THE TASK:
Go through the records and report each line holding the string "Hent".

PROVIDED RECORDS:
(* ===== verification/HnswTheorems.v ===== *)
(** * The nearest-neighbour graph: its theorems *)

From Stdlib Require Import SpecFloat.
From stdpp Require Import sorting.
From S2P Require Import Prelude GoStrings GoFloats Heap Exchange Hnsw HnswFacts.
Local Open Scope nat_scope.

Lemma graph_set_entry (h : HNSWIndex) (lv e : nat) : graph h -> graph (set_entry lv e h).
Proof. intros []. by split. Qed.
Lemma NewHNSWIndex_wf (dim m ef : nat) : wf (NewHNSWIndex dim m ef).
Proof. split; [split|done|done]; try done. Qed.

(** The parameters of an index. *)
Definition params (h : HNSWIndex) : nat * nat * nat * nat * nat := (dimension h, m h, mMax0 h, efConstruct h, efSearch h).
(** What a successful insertion of [v] gives. *)
Record inserted (h : HNSWIndex) (v : list spec_float) (id : nat) (h' : HNSWIndex) : Prop := {
  in_id : id = Len h;
  in_wf : wf h';
  in_Len : Len h' = S (Len h);
  in_vectors : vectors h' = vectors h ++ v;
  in_params : params h' = params h;
  in_complete : complete h -> Len h <= mMax0 h -> Len h <= efConstruct h -> complete h'
}.

(** From the linked graph to the index with its entry point. *)
Lemma inserted_same (h h2 : HNSWIndex) (v : list spec_float) (lv e : nat) : wf h -> entryPoint h = Some e ->
  graph h2 -> same (extended v lv h) h2 ->
  (complete h -> Len h <= mMax0 h -> Len h <= efConstruct h -> complete h2) ->
  inserted h v (Len h) (if maxLevel h <? lv then set_entry lv (Len h) h2 else h2).
Proof.
  intros Hwf He Hg2 Hs Hc. pose proof (same_Len _ _ Hs) as HL. rewrite extended_Len in HL.
  destruct Hs as [[ns Hh2] Hlev].
  assert (Hmax : forall x l, lev h2 x = Some l -> x = Len h /\ l = lv \/ l <= maxLevel h).
  { intros x l. rewrite Hlev, extended_lev. destruct (decide (x = Len h)); [intros [= <-]; auto|].
    intros Hl. right. by eapply wf_max. }
  pose proof (wf_entry _ Hwf) as Hent. rewrite He in Hent.
  assert (Hlt : e < Len h) by (apply lev_lt; by eexists).
  destruct (Nat.ltb_spec (maxLevel h) lv) as [Hlv|Hlv].
  - split; try done; try (by subst h2).
    split; [by apply graph_set_entry|cbn|cbn].
    + change (lev (set_entry lv (Len h) h2) (Len h)) with (lev h2 (Len h)).
      by rewrite Hlev, extended_lev, decide_True.
    + intros x l Hl. change (lev h2 x = Some l) in Hl. apply Hmax in Hl. lia.
  - split; try done; try (by subst h2).
    assert (maxLevel h2 = maxLevel h /\ entryPoint h2 = Some e) as [Hml Hep] by by subst h2.
    split; [done| |].
    + rewrite Hep, Hml, Hlev, extended_lev, decide_False by lia. done.
    + intros x l Hl. rewrite Hml. apply Hmax in Hl. lia.
Qed.

Lemma Insert_ok (h : HNSWIndex) (v : list spec_float) (lv : nat) : wf h -> length v = dimension h ->
  returns (Insert v lv h) (fun r => inserted h v r.1 r.2).
Proof.
  intros Hwf Hv. pose proof (wf_graph _ Hwf) as Hg. unfold Insert. cbv zeta. fold (extended v lv h).
  change (length (nodes h)) with (Len h). pose proof (wf_entry _ Hwf) as Hent.
  destruct (entryPoint h) as [e|] eqn:He.
  - set (top := Nat.min lv (maxLevel h)).
    assert (Hd : returns (descend (extended v lv h) (maxLevel h - lv) v e lv)
      (fun x => at_level (extended v lv h) top x /\ x < Len h)).
    { destruct (decide (lv <= maxLevel h)) as [Hle|Hgt].
      - replace top with lv by lia. apply extended_descend; [done|done|]. exists (maxLevel h). split; [done|lia].
      - replace (maxLevel h - lv) with 0 by lia. cbn. assert (at_level h top e) by (exists (maxLevel h); split; [done|lia]).
        split; [by apply extended_at_level|by eapply at_level_lt]. }
    step_call Hd. intros ep [Hep Hlt].
    step_call (connect_ok (S top) v (Len h) ep lv (extended v lv h) (extended_graph h v lv Hg Hv)).
    + done.
    + by rewrite extended_lev, decide_True.
    + lia.
    + replace (S top - 1) with top by lia. done.
    + lia.
    + by apply extended_fresh.
    + intros h2 (Hg2 & Hs & Hc). cbn. apply (inserted_same h h2 v lv e); try done.
      intros Hco Hm Hef. rewrite extended_Len in Hc. apply Hc; [lia|by apply extended_complete|cbn; lia|cbn; lia].
  - cbn. assert (Hn : Len h = 0) by (unfold Len; by rewrite Hent).
    assert (Hl : forall x l, lev (extended v lv h) x = Some l -> x = Len h /\ l = lv).
    { intros x l. rewrite extended_lev. destruct (decide (x = Len h)); [by intros [= <-]|].
      unfold lev. by rewrite Hent. }
    split; try done.
    + split; [by apply graph_set_entry, extended_graph|cbn|cbn].
      * change (lev (extended v lv h) (Len h) = Some lv). by rewrite extended_lev, decide_True.
      * intros x l Hx. change (lev (extended v lv h) x = Some l) in Hx. apply Hl in Hx. lia.
    + change (Len (extended v lv h) = S (Len h)). apply extended_Len.
    + intros _ _ _ x Hx. change (x < Len (extended v lv h)) in Hx. rewrite extended_Len, Hn in Hx.
      exists []. change (conn (extended v lv h) x 0 = Some [] /\ (forall y, y < Len (extended v lv h) -> y <> x -> y ∈ [])).
      rewrite extended_Len, extended_conn, decide_True by lia. split; [by rewrite decide_True by lia|]. intros y Hy Hne. lia.
Qed.

Lemma inserts_ok (vs : list (list spec_float * nat)) (h : HNSWIndex) : wf h ->
  Forall (fun p => length p.1 = dimension h) vs ->
  returns (inserts vs h) (fun h' => wf h' /\ params h' = params h /\ Len h' = Len h + length vs /\
    vectors h' = vectors h ++ concat (map fst vs) /\
    (complete h -> Len h + length vs <= S (mMax0 h) -> Len h + length vs <= S (efConstruct h) -> complete h')).
Proof.
  revert h. induction vs as [|[v lv] vs IH]; intros h Hwf Hvs; cbn [inserts].
  { cbn. rewrite app_nil_r. split_and!; [done|done|lia|done|done]. }
  apply Forall_cons in Hvs as [Hv Hvs]. cbn [fst] in Hv. step_call (Insert_ok h v lv Hwf Hv).
  intros [id h1] []. cbn [fst snd] in *. unfold params in in_params0. injection in_params0 as Hd Hm Hm0 Hef Hes.
  eapply returns_mono; [apply IH; [done|by rewrite Hd]|]. intros h' (H1 & H2 & H3 & H4 & H5). cbn [map concat length].
  split_and!; [done| |lia| |].
  - rewrite H2. unfold params. by rewrite Hd, Hm, Hm0, Hef, Hes.
  - by rewrite H4, in_vectors0, <- app_assoc.
  - intros Hc HN HE. apply H5; [apply in_complete0; [done|lia|lia]|lia|lia].
Qed.

Lemma complete_new (dim m ef : nat) : complete (NewHNSWIndex dim m ef).
Proof. intros x Hx. unfold Len in Hx. cbn in Hx. lia. Qed.

Lemma hits_ok (h : HNSWIndex) (q : list spec_float) (cs : list nat) : graph h -> length q = dimension h ->
  Forall (fun x => x < Len h) cs ->
  returns (hits h q cs) (fun hs => map ID hs = cs /\ Forall (fun x => cosineSimilarity h q (ID x) = Ret (Score x)) hs).
Proof.
  intros Hg Hq. induction 1 as [|c cs Hc Hcs IH]; cbn [hits]; [by cbn|].
  pose proof (cosine_ok h q Hg Hq c Hc) as Hco. destruct (cosineSimilarity h q c) as [s| |] eqn:Hs; [|done|done].
  cbn [mbind outcome_bind]. step_call IH. intros hs [Hm Hf]. cbn. split; [by rewrite Hm|]. by constructor.
Qed.

(** What a search sees of the index: the hits are the first of a list [l]. *)
Record answer_of (h : HNSWIndex) (q : list spec_float) (k : Z) (hs : list SearchHit) (l : list nat) : Prop := {
  an_take : map ID hs = take (Z.to_nat k) l;
  an_nodup : NoDup l;
  an_nodes : Forall (fun x => x < Len h) l;
  an_some : Len h <> 0 -> l <> [];
  an_scores : Forall (fun x => cosineSimilarity h q (ID x) = Ret (Score x)) hs;
  an_sorted : numeric h q -> StronglySorted (nearer h q) l;
  an_all : complete h -> Len h <= Nat.max (efSearch h) (Z.to_nat k) -> l ≡ₚ seq 0 (Len h)
}.

Lemma NoDup_all (n : nat) (l : list nat) : NoDup l -> (forall x, x ∈ l <-> x < n) -> l ≡ₚ seq 0 n.
Proof.
  intros Hl Hx. apply NoDup_Permutation; [done|apply NoDup_seq|]. intros x. rewrite Hx, elem_of_seq. lia.
Qed.

Lemma SearchKNN_ok (h : HNSWIndex) (q : list spec_float) (k : Z) : wf h -> length q = dimension h -> (0 <= k)%Z ->
  returns (SearchKNN h q k) (fun hs => exists l, answer_of h q k hs l).
Proof.
  intros Hwf Hq Hk. pose proof (wf_graph _ Hwf) as Hg. unfold SearchKNN. pose proof (wf_entry _ Hwf) as Hent.
  destruct (entryPoint h) as [e|].
  2: { cbn. exists []. assert (Len h = 0) as HL by (unfold Len; by rewrite Hent).
    split; try done; [by rewrite take_nil|constructor|by intros _; constructor|by intros _ _; rewrite HL]. }
  assert (Hlt : e < Len h) by (apply lev_lt; by eexists).
  step_call (descend_ok h q Hg Hq (fun x => x < Len h) (maxLevel h) e 0).
  { intros lv x y _ _ Hy. eapply at_level_lt. by eapply nb_level. }
  { exists (maxLevel h). split; [done|lia]. }
  { done. }
  intros ep [_ Hep]. cbv zeta. set (ef := Nat.max (efSearch h) (Z.to_nat k)).
  step_call (searchLayer_ok h q Hg Hq 0 ef ep (Len h) (fun x => x < Len h)).
  { done. } { intros x y _ Hy. eapply at_level_lt. by eapply nb_level. } { done. }
  { intros l Hnd Hl. rewrite <- (length_seq (Len h) 0). apply submseteq_length, NoDup_submseteq; [done|].
    intros x Hx. apply (proj1 (Forall_forall _ _) Hl) in Hx. apply elem_of_seq. lia. }
  intros l [[] Hsort].
  assert (Hcut : returns (if (k <? Z.of_nat (length l))%Z then if (k <? 0)%Z then Panic else Ret (take (Z.to_nat k) l) else Ret l)
    (fun l' => l' = take (Z.to_nat k) l)).
  { destruct (Z.ltb_spec k (Z.of_nat (length l))); [destruct (Z.ltb_spec k 0); [lia|by cbn]|]. cbn.
    by rewrite take_ge by lia. }
  step_call Hcut. intros l' ->. eapply returns_mono; [apply hits_ok; [done|done|by apply Forall_take]|].
  intros hs [Hids Hsc]. exists l. split; try done.
  intros Hc Hef. apply NoDup_all; [done|]. intros x. split; [by apply (proj1 (Forall_forall _ _) fo_P)|].
  intros Hx. destruct (fo_all Hef) as [He Hcl]. destruct (decide (x = ep)) as [->|Hne]; [done|].
  destruct (Hc ep Hep) as (cs & Hcs & Hin). apply (Hcl ep x He). unfold nb. rewrite Hcs. by apply Hin.
Qed.

(** ** Theorems *)

(** C29. The graph is well-formed after any insertions: no call panics or loops
    for ever, whatever levels are drawn; nodes are numbered in order and keep
    their vectors; at every level a node has at most [m] neighbours (twice as
    many at level 0), all different, none itself, all present at that level;
    and the entry point is a node of the top level. *)
Theorem insert_keeps_graph (dim m ef : nat) (vs : list (list spec_float * nat)) :
  Forall (fun p => length p.1 = dim) vs ->
  returns (inserts vs (NewHNSWIndex dim m ef)) (fun h =>
    wf h /\ Len h = length vs /\ vectors h = concat (map fst vs) /\ dimension h = dim /\ efConstruct h = ef).
Proof.
  intros Hvs. eapply returns_mono; [apply (inserts_ok vs (NewHNSWIndex dim m ef)); [apply NewHNSWIndex_wf|done]|].
  intros h (H1 & H2 & H3 & H4 & _). by injection H2 as -> _ _ -> _.
Qed.
Lemma insert_keeps_graph_witness : exists h, inserts five_vectors (NewHNSWIndex 2 4 10) = Ret h /\ wf h /\ Len h = 5.
Proof.
  pose proof (insert_keeps_graph 2 4 10 five_vectors (ltac:(repeat constructor))) as H.
  destruct (inserts five_vectors (NewHNSWIndex 2 4 10)) as [h| |]; [|destruct H|destruct H].
  exists h. split; [reflexivity|]. destruct H as (H1 & H2 & _). split; [exact H1|exact H2].
Defined.

(** A search in a well-formed index never panics or loops: it gives at most
    [k] hits, all different nodes of the index, each with the cosine similarity
    of its vector, at least one when there is one, and closest first as long
    as no distance is NaN. *)
Theorem search_sound (h : HNSWIndex) (q : list spec_float) (k : Z) :
  wf h -> length q = dimension h -> (0 <= k)%Z ->
  returns (SearchKNN h q k) (fun hs =>
    length hs <= Z.to_nat k /\ NoDup (map ID hs) /\ Forall (fun x => ID x < Len h) hs /\
    Forall (fun x => cosineSimilarity h q (ID x) = Ret (Score x)) hs /\
    (Len h <> 0 -> k <> 0%Z -> hs <> []) /\
    (numeric h q -> StronglySorted (nearer h q) (map ID hs))).
Proof.
  intros Hwf Hq Hk. eapply returns_mono; [by apply SearchKNN_ok|]. intros hs [l []]. split_and!.
  - rewrite <- (length_map ID), an_take0, length_take. lia.
  - rewrite an_take0. rewrite <- (take_drop (Z.to_nat k) l) in an_nodup0. by apply NoDup_app in an_nodup0 as (? & _).
  - rewrite <- (Forall_map ID (fun x => x < Len h)), an_take0. by apply Forall_take.
  - done.
  - intros HL Hk0 ->. symmetry in an_take0. destruct l; [by apply an_some0|]. destruct (Z.to_nat k) eqn:?; [lia|done].
  - intros Hn. rewrite an_take0. specialize (an_sorted0 Hn). rewrite <- (take_drop (Z.to_nat k) l) in an_sorted0.
    by apply StronglySorted_app in an_sorted0 as (_ & ? & _).
Qed.

(** The index of the examples. *)
Lemma five_wf : returns (inserts five_vectors (NewHNSWIndex 2 4 10)) (fun h => wf h /\ dimension h = 2 /\ Len h = 5).
Proof.
  eapply returns_mono; [apply (inserts_ok five_vectors (NewHNSWIndex 2 4 10)); [apply NewHNSWIndex_wf|repeat constructor]|].
  intros h (H1 & H2 & H3 & _). by injection H2 as -> _ _ _ _.
Qed.
(** [numeric] as a test. *)
Definition numericb (h : HNSWIndex) (q : list spec_float) : bool :=
  forallb (fun x => negb (is_nan (dist h q x))) (seq 0 (Len h)).
Lemma numericb_ok (h : HNSWIndex) (q : list spec_float) : numericb h q = true -> numeric h q.
Proof.
  intros H x Hx. unfold numericb in H. rewrite forallb_forall in H.
  assert (Hin : In x (seq 0 (Len h))) by (apply in_seq; lia). specialize (H x Hin). by apply negb_true_iff in H.
Qed.
Lemma five_numeric : returns (inserts five_vectors (NewHNSWIndex 2 4 10)) (fun h => numeric h (vec2 2 1)).
Proof.
  assert (H : match inserts five_vectors (NewHNSWIndex 2 4 10) with Ret h => numericb h (vec2 2 1) | _ => false end = true)
    by (vm_compute; reflexivity).
  destruct (inserts five_vectors (NewHNSWIndex 2 4 10)); [by apply numericb_ok|done|done].
Qed.
Lemma search_sound_witness : returns (inserts five_vectors (NewHNSWIndex 2 4 10)) (fun h =>
  wf h /\ returns (SearchKNN h (vec2 2 1) 3) (fun hs => length hs <= 3 /\ NoDup (map ID hs))).
Proof.
  eapply returns_mono; [apply five_wf|]. intros h (Hwf & Hd & _). split; [exact Hwf|].
  eapply returns_mono; [apply (search_sound h (vec2 2 1) 3 Hwf); [rewrite Hd; reflexivity|lia]|].
  intros hs (H1 & H2 & _). split; [exact H1|exact H2].
Defined.

(** C30. A small index is searched exactly: with at most [2 m + 1] vectors, no more
    than the construction beam and one, and no more than the search beam, the
    approximate search is the brute-force one.  Its hits are the first [k] of
    all the nodes in order of distance, whatever levels were drawn. *)
Theorem small_index_exact (dim m ef : nat) (vs : list (list spec_float * nat)) (q : list spec_float) (k : Z) :
  Forall (fun p => length p.1 = dim) vs -> length q = dim -> (0 <= k)%Z ->
  length vs <= S (2 * m) -> length vs <= S ef -> length vs <= Nat.max 50 (Z.to_nat k) ->
  returns (inserts vs (NewHNSWIndex dim m ef)) (fun h =>
    numeric h q ->
    returns (SearchKNN h q k) (fun hs => exists l,
      l ≡ₚ seq 0 (length vs) /\ StronglySorted (nearer h q) l /\ map ID hs = take (Z.to_nat k) l)).
Proof.
  intros Hvs Hq Hk Hm Hef Hb. eapply returns_mono; [apply (inserts_ok vs (NewHNSWIndex dim m ef)); [apply NewHNSWIndex_wf|done]|].
  intros h (H1 & H2 & H3 & _ & H5) Hn. specialize (H5 (complete_new dim m ef)).
  change (Len (NewHNSWIndex dim m ef)) with 0 in *. rewrite Nat.add_0_l in H3, H5. cbn [mMax0 efConstruct NewHNSWIndex] in H5.
  injection H2 as Hd Hm' Hm0 Hec Hes.
  eapply returns_mono; [apply SearchKNN_ok; [done|by rewrite Hd|done]|]. intros hs [l []]. exists l. split_and!.
  - rewrite <- H3. apply an_all0; [apply H5; lia|]. rewrite Hes, H3. cbn. lia.
  - by apply an_sorted0.
  - done.
Qed.
Lemma small_index_exact_witness : returns (inserts five_vectors (NewHNSWIndex 2 4 10)) (fun h =>
  numeric h (vec2 2 1) ->
  returns (SearchKNN h (vec2 2 1) 3) (fun hs => exists l,
    l ≡ₚ seq 0 5 /\ StronglySorted (nearer h (vec2 2 1)) l /\ map ID hs = take 3 l)) /\
  returns (inserts five_vectors (NewHNSWIndex 2 4 10)) (fun h => numeric h (vec2 2 1)).
Proof.
  split; [apply (small_index_exact 2 4 10 five_vectors (vec2 2 1) 3); [repeat constructor|reflexivity|lia|cbn; lia|cbn; lia|cbn; lia]|].
  exact five_numeric.
Defined.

OUTPUT OF THE TASK:
  pose proof (wf_entry _ Hwf) as Hent. rewrite He in Hent.
  change (length (nodes h)) with (Len h). pose proof (wf_entry _ Hwf) as Hent.
  - cbn. assert (Hn : Len h = 0) by (unfold Len; by rewrite Hent).
      unfold lev. by rewrite Hent. }
  intros Hwf Hq Hk. pose proof (wf_graph _ Hwf) as Hg. unfold SearchKNN. pose proof (wf_entry _ Hwf) as Hent.
  2: { cbn. exists []. assert (Len h = 0) as HL by (unfold Len; by rewrite Hent).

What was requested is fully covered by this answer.